FT: Hedge funds bet against market pessimism on US economic outlook
media SPINS a bet against USTs as noble optimism
YESTERDAY, I brought forward (best I could) a few thoughts/visuals of what seems to be a larger short-base in 10yr USTs.
The subtitle TO THE POST — haters gonna hate — tells you what I think you need to know.
This morning, the FT runs with THE FOLLOWING STORY
The story sets up and defends what is know as the steepening yield curve trade where one sells longer maturities and channels those funds TO the front-end.
… The Federal Reserve’s recent pivot towards a more aggressive strategy to fight elevated inflation has flattened the so-called yield curve, a signal that some investors anticipate that the US central bank’s policy tightening could eventually crimp longer-term economic growth.
The yield curve shows the different interest rates that investors demand for holding shorter and longer-dated government debt.
But traders and strategists say that some hedge funds are wagering that the yield curve will not flatten much more. Instead, they are once again betting that yields on long-term US government bonds will eventually rise, and rise more than yields on shorter-term debt.
YESTERDAY I offered a look at what I view as an increasing short-base but one that’s far from compelling (ie they’ve gone TOO far and short covering BUYING is the more clear and present danger). The FT STORY offers a look and guess as to the other side of the coin, noting
… Hedge funds have been making this bet on a steeper curve on and off for months, expecting that as economies emerge from coronavirus lockdowns inflation will accelerate and longer-term bonds will sell off, pushing yields higher.

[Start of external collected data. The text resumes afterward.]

Lemma pushed_events_spare_jobs_witness :
  1%N ∈ sh_writers one_agent ∧
  1%N ∈ sh_writers (drain_job_events #"t" false [Completed 1%N 0%Z #"x"; Completed 2%N 0%Z #"y"] one_agent).
Proof.
  assert (1%N ∈ sh_writers one_agent) as Hin by (by apply (bool_decide_unpack _); vm_compute).
  split; [exact Hin|].
  destruct (pushed_events_spare_jobs #"t" false [Completed 1%N 0%Z #"x"; Completed 2%N 0%Z #"y"] 1%N one_agent) as [H _].
  - by vm_compute.
  - intros z l. assert (event_tx (sh_jobs one_agent) = []) as -> by (by vm_compute). apply not_elem_of_nil.
  - by apply H.
Defined.

Lemma on_completed_native id code n s :
  get id (sh_jobs s) = None → find_job nj_id id (native_jobs (sh_jobs s)) = Some n →
  let s' := on_completed id code s in
  (FSessionEnd id (nj_label n) code ∈ sh_fx s') ∧ sh_scopes s' = sh_scopes s ∖ {[id]} ∧
  sh_approvals s' = cleanup_job id (sh_approvals s) ∧ sh_jobs s' = sh_jobs s.
Proof.
  intros Hg Hn. unfold on_completed, name_for_end, dispatch_on_complete, agent_uuid, native_label. cbv zeta.
  rewrite Hg, Hn. cbn [fmap option_fmap option_map default].
  destruct (bool_decide (id ∈ sh_public s)); shell_simpl; rewrite ?Hg, ?Hn; cbn [fmap option_fmap option_map]; shell_simpl;
    rewrite ?Hg; cbn [existsb]; shell_simpl; (split; [|done]); set_solver.
Qed.

(** The check that a pushed event is not about a job of this shell looks only at the
    programs in a terminal. A completion the daemon pushes with the identifier of a native
    session that runs here, which both sides number from one, is handled as this session's:
    its session ends in the audit trail, its reasoning scope goes and its pending approvals
    are dropped, while the session itself stays in its table and runs on. *)
Theorem pushed_completion_ends_native (now : str) (obs : bool) (id : JobId) (code : Z) (lab : str)
    (n : NativeJobEntry) (s : ShellState) :
  get id (sh_jobs s) = None → find_job nj_id id (native_jobs (sh_jobs s)) = Some n → event_tx (sh_jobs s) = [] →
  let s' := drain_job_events now obs [Completed id code lab] s in
  (FSessionEnd id (nj_label n) code ∈ sh_fx s') ∧ (id ∉ sh_scopes s') ∧
  (∀ p, p ∈ pending (sh_approvals s') → pa_job p ≠ id) ∧
  find_job nj_id id (native_jobs (sh_jobs s')) = Some n.
Proof.
  intros Hg Hn Hq. unfold drain_job_events, take_events, inject_pushed. cbn [foldl event_job_id]. rewrite Hg.
  cbv beta iota zeta. assert (event_tx (send (Completed id code lab) (sh_jobs s)) = [Completed id code lab]) as ->
    by (cbn; by rewrite Hq). cbn [foldl].
  set (s1 := set_sh_jobs _ s). assert (get id (sh_jobs s1) = None ∧ find_job nj_id id (native_jobs (sh_jobs s1)) = Some n) as [Hg1 Hn1]
    by done. clearbody s1. unfold drain_event. cbv zeta.
  set (s0 := if obs then emit (FObserved _) s1 else s1).
  assert (get id (sh_jobs s0) = None ∧ find_job nj_id id (native_jobs (sh_jobs s0)) = Some n) as [Hg0 Hn0] by (by destruct obs).
  clearbody s0. destruct (on_completed_native id code n s0 Hg0 Hn0) as (Hf & Hs & Ha & Hj).
  set (s2 := on_completed id code s0) in *. clearbody s2.
  assert (∀ e s, sh_jobs (show_event e s) = sh_jobs s) as Hsj.
  { intros e t. unfold show_event. cbv zeta. by destruct (_ && _). }
  match goal with |- context [show_event ?e ?t] => destruct (show_event_spec e t) as (_ & Hs' & Ha' & post & Hf') end.
  rewrite Hs', Ha', Hf', Hsj. shell_simpl. rewrite Hs, Ha, Hj. split_and!; [set_solver|set_solver| |done].
  intros p Hin. unfold cleanup_job, send_cmd in Hin. destruct (janitor_degraded _) in Hin;
    by apply list_elem_of_filter in Hin as [Hin _].
Qed.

But while it worked in the first few months of this year, the bet proved painful during the spring and early summer, and again in the autumn as the market moved to price in the likelihood that central banks would act to curb inflation.

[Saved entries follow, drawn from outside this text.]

(* ===== verification/Attention.v ===== *)
(** * The attention queue ([orkia-shell/src/attention.rs], [attention/resource.rs],
      [attention/audit.rs], [orkia-shell-types/src/attention.rs])

    One actor owns the list of what waits for the user: prompts of agents, queued input,
    approvals that block, and conflicts between agents that read and write the same files,
    which it finds in the hooks it is shown. Here are the actor's commands, the tracking
    of resources and the snapshot it publishes. The clock is an argument in nanoseconds;
    the order in which the table of reads is walked is the map's. *)
From Stdlib Require Import NArith ZArith Lia.
From stdpp Require Import base gmap strings option numbers list list_basics.
From S2P Require Import Prelude Text Words Effects Json Fs Journal Jobs.

(** ** Vocabulary *)

Definition AttentionId := N.
Definition attention_id_text (id : AttentionId) : str := #"attn-" ++ fmt_dec id.

Inductive AttentionKind := AgentPrompt | QueuedInput | BlockingApproval | ResourceConflict | AgentMessage.
#[export] Instance AttentionKind_eq : EqDecision AttentionKind.
Proof. solve_decision. Defined.

Definition kind_text (k : AttentionKind) : str :=
  match k with
  | AgentPrompt => #"agent_prompt" | QueuedInput => #"queued_input" | BlockingApproval => #"blocking_approval"
  | ResourceConflict => #"resource_conflict" | AgentMessage => #"agent_message"
  end.

Inductive AttentionSeverity := Fresh | Muted | Warning | Overdue | Blocking | Conflict.
#[export] Instance AttentionSeverity_eq : EqDecision AttentionSeverity.
Proof. solve_decision. Defined.

Inductive AttentionAction := Pull | Resolve | Allow | Deny | Inspect | Hold | AbortAgent (agent : str) | ProceedAnyway.

Definition action_text (a : AttentionAction) : str :=
  match a with
  | Pull => #"pull" | Resolve => #"resolve" | Allow => #"allow" | Deny => #"deny" | Inspect => #"inspect"
  | Hold => #"hold" | AbortAgent agent => #"abort-" ++ agent | ProceedAnyway => #"proceed-anyway"
  end.

Inductive AttentionResolveEffect :=
| NoEffect | HoldJob (id : N) | ReleaseJob (id : N) | StopJobEffect (id : N) | ApprovalEffect (id : N) (approved : bool).

Inductive AttentionHint := Passive (s : str) | BlockingHint (count : nat).

Record AttentionRow := mkRow {
  row_id : AttentionId; row_job : option N; row_agent : str; row_kind : AttentionKind; row_severity : AttentionSeverity;
  row_age : str; row_summary : str; row_actions : list AttentionAction }.

Record AttentionCommandResult := mkResult {
  res_rows : list AttentionRow; res_message : option str; res_effect : AttentionResolveEffect }.

(** ** Entries *)

(** A normalized path: rooted or not, and its parts; the path [.] has the part [.]. *)
Definition NPath : Type := bool * list str.

Record Entry := mkAttn {
  en_id : AttentionId; en_job : option JobId; en_agent : str; en_kind : AttentionKind; en_created : Z;
  en_summary : str; en_actions : list AttentionAction; en_resource : option NPath;
  en_journaled : AttentionSeverity }.

Record ResourceAccess := mkAccess { ac_job : JobId; ac_agent : str }.

Record State := mkState {
  next_entry : N;
  entries : list Entry;
  reads : gmap NPath ResourceAccess;
  held_jobs : gset N;
  journal_on : bool;
  journaled : list JournalEnvelope }.

Definition state_new : State := mkState 0 [] ∅ ∅ false [].

Definition set_entries (l : list Entry) (s : State) : State :=
  mkState (next_entry s) l (reads s) (held_jobs s) (journal_on s) (journaled s).
Definition set_reads (r : gmap NPath ResourceAccess) (s : State) : State :=
  mkState (next_entry s) (entries s) r (held_jobs s) (journal_on s) (journaled s).
Definition set_held (h : gset N) (s : State) : State :=
  mkState (next_entry s) (entries s) (reads s) h (journal_on s) (journaled s).

Inductive EntryKey := KindJob (kind : AttentionKind) (job : JobId) | ConflictKey (path : NPath) (job : JobId).

Record EntrySpec := mkSpec {
  sp_key : EntryKey; sp_job : option JobId; sp_agent : str; sp_kind : AttentionKind; sp_summary : str;
  sp_actions : list AttentionAction; sp_resource : option NPath }.

Definition spec_matches (sp : EntrySpec) (e : Entry) : bool :=
  match sp_key sp with
  | KindJob kind job => bool_decide (en_kind e = kind) && bool_decide (en_job e = Some job)
  | ConflictKey path job => bool_decide (en_kind e = ResourceConflict) && bool_decide (en_job e = Some job) &&
                            bool_decide (en_resource e = Some path)
  end.

Definition cut (s : str) (max : nat) : str :=
  if (length s <=? max)%nat then s else take max s ++ #"...".

(** ** Ages *)

Definition minutes (n : Z) : Z := (n * 60 * 1000000000)%Z.

Definition severity_for_age (age : Z) : AttentionSeverity :=
  if (minutes 60 <=? age)%Z then Overdue
  else if (minutes 30 <=? age)%Z then Warning
  else if (minutes 15 <=? age)%Z then Muted
  else Fresh.

Definition severity_for (now : Z) (e : Entry) : AttentionSeverity :=
  match en_kind e with
  | BlockingApproval => Blocking
  | ResourceConflict => Conflict
  | _ => severity_for_age (now - en_created e)
  end.

Definition severity_rank (s : AttentionSeverity) : N :=
  match s with Blocking => 5 | Conflict => 4 | Overdue => 3 | Warning => 2 | Muted => 1 | Fresh => 0 end.

Definition age_label (now created : Z) : str :=
  let age := (now - created)%Z in
  let mins := Z.quot age (minutes 1) in
  let hours := Z.quot age (minutes 60) in
  if (0 <? hours)%Z then fmt_dec (Z.to_N hours) ++ #"h " ++ fmt_dec (Z.to_N (Z.rem mins 60)) ++ #"m"
  else if (0 <? mins)%Z then fmt_dec (Z.to_N mins) ++ #"m"
  else #"now".

Definition row_for (now : Z) (e : Entry) : AttentionRow :=
  mkRow (en_id e) (en_job e) (en_agent e) (en_kind e) (severity_for now e) (age_label now (en_created e))
    (en_summary e) (en_actions e).

(** ** The journal ([attention/audit.rs]) *)

Definition path_display (p : NPath) : str :=
  let '(rooted, parts) := p in (if rooted then #"/" else []) ++ join #"/" parts.

Definition attention_envelope (event : str) (ts : str) (job : option N) (agent : str) (id : AttentionId) (summary : str)
    (target : option str) : JournalEnvelope :=
  mkJournalEnvelope ETShell ts None job None (Some #"orkia") (Some agent) (Some event) None target None
    (Some (attention_id_text id)) None (Some (cut summary 200)) None None None None None None None None None [].

Definition journal (e : JournalEnvelope) (s : State) : State :=
  if journal_on s
  then mkState (next_entry s) (entries s) (reads s) (held_jobs s) (journal_on s) (journaled s ++ [e])
  else s.

Section actor.
Context (now : Z) (ts : str).

Definition emit_entry_event (event : str) (e : Entry) (s : State) : State :=
  journal (attention_envelope event ts (en_job e) (en_agent e) (en_id e) (en_summary e) (path_display <$> en_resource e)) s.

Definition emit_row_event (event : str) (r : AttentionRow) (s : State) : State :=
  journal (attention_envelope event ts (row_job r) (row_agent r) (row_id r) (row_summary r) None) s.

(** ** Operations on the list *)

Definition u64_saturating_succ (n : N) : N := N.min (n + 1) 18446744073709551615.

Definition revise (sp : EntrySpec) (e : Entry) : Entry :=
  mkAttn (en_id e) (en_job e) (en_agent e) (en_kind e) (en_created e) (sp_summary sp) (sp_actions sp) (en_resource e)
    (en_journaled e).

Definition fresh_entry (id : AttentionId) (sp : EntrySpec) : Entry :=
  let e := mkAttn id (sp_job sp) (sp_agent sp) (sp_kind sp) now (sp_summary sp) (sp_actions sp) (sp_resource sp) Fresh in
  mkAttn id (sp_job sp) (sp_agent sp) (sp_kind sp) now (sp_summary sp) (sp_actions sp) (sp_resource sp)
    (severity_for now e).

Definition upsert (sp : EntrySpec) (s : State) : State :=
  if existsb (spec_matches sp) (entries s)
  then set_entries (update_first (spec_matches sp) (revise sp) (entries s)) s
  else
    let id := u64_saturating_succ (next_entry s) in
    let s := mkState id (entries s) (reads s) (held_jobs s) (journal_on s) (journaled s) in
    let e := fresh_entry id sp in
    let s := emit_entry_event #"attention.queued" e s in
    let s := if decide (en_kind e = ResourceConflict) then emit_entry_event #"resource.conflict" e s else s in
    set_entries (entries s ++ [e]) s.

(** [a] before [b]: older, then more severe, then the smaller identifier. *)
Definition entry_before (a b : Entry) : bool :=
  (en_created a <? en_created b)%Z ||
  ((en_created a =? en_created b)%Z &&
   ((severity_rank (severity_for now b) <? severity_rank (severity_for now a))%N ||
    ((severity_rank (severity_for now b) =? severity_rank (severity_for now a))%N && (en_id a <? en_id b)%N))).

Fixpoint insert_entry (x : Entry) (l : list Entry) : list Entry :=
  match l with
  | [] => [x]
  | y :: l' => if entry_before x y then x :: l else y :: insert_entry x l'
  end.
Definition sort_entries (l : list Entry) : list Entry := foldl (λ acc x, insert_entry x acc) [] l.

Definition rows (s : State) : list AttentionRow := map (row_for now) (sort_entries (entries s)).

Definition with_job (e : Entry) (f : N → AttentionResolveEffect) : AttentionResolveEffect :=
  match en_job e with Some id => f id | None => NoEffect end.

Definition resolve_effect (e : Entry) (action : str) : AttentionResolveEffect :=
  match en_kind e with
  | BlockingApproval =>
      if decide (action = #"allow") then with_job e (λ id, ApprovalEffect id true)
      else if decide (action = #"deny") then with_job e (λ id, ApprovalEffect id false)
      else NoEffect
  | ResourceConflict =>
      if starts_with #"abort-" action then with_job e StopJobEffect
      else if decide (action = #"proceed-anyway") then with_job e ReleaseJob
      else NoEffect
  | _ => NoEffect
  end.

Definition is_release (f : AttentionResolveEffect) : bool := match f with ReleaseJob _ => true | _ => false end.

“It has been very, very difficult to make money from steepeners this year,” said Andrew Beer, managing member at the investment firm Dynamic Beta Investments.
… Leveraged funds for the past two weeks have held net bullish bets on two-year Treasuries futures at just below the seven-year high hit in November, CFTC data showed. While the trend weakened slightly in the seven-day period ending December 21, it is notable that it did not soften even more following a strong hawkish signal from the Fed, which lifted yields on the two-year while sinking prices.
At the same time, funds have been increasing their short positions and trimming their long positions in 10-year futures — a bet that prices will fall and yields rise — pushing their net position to the lowest level since March.
“Levered funds were increasing their steepener positions going into the Fed meeting,” said Gennadiy Goldberg, senior US rates strategist at TD Securities. That the positioning has broadly held since the Fed meeting indicates that some hedge funds are moving against the grain.
Decio Nascimento, chief investment officer at the hedge fund firm Norbury Partners, said he had recently put on US steepeners as his fund’s biggest position as the curve had flattened. He highlighted how long-term interest rates on swaps, tools that let investors protect against bond market fluctuations, briefly fell below shorter-term ones, which he said “makes little economic sense”.
Speculators and levered funds activities are fun to watch and I too used to look towards this crowd for any sort of ‘tell’.
At the moment, though, based on what I can see, there simply doesn’t seem to be any ACTUAL risk of pain here. Not yet. Somethings will have to continue to develop (shorts of 10s will need to grow MORE THAN THIS and longs in front-end — pricing in the END OF HIKES? will have to increase, too).
For now, though, it would seem to ME that writers of these stories are simply trying to please editors with word salad and truth is, nobody here to read this increased word count …
Those who ARE ‘important’ will show up for todays liquidity event — 7yr auction (1p) — make a brief appearance on the bid / offered side in rates — and then head right back beneath the rock from which they came.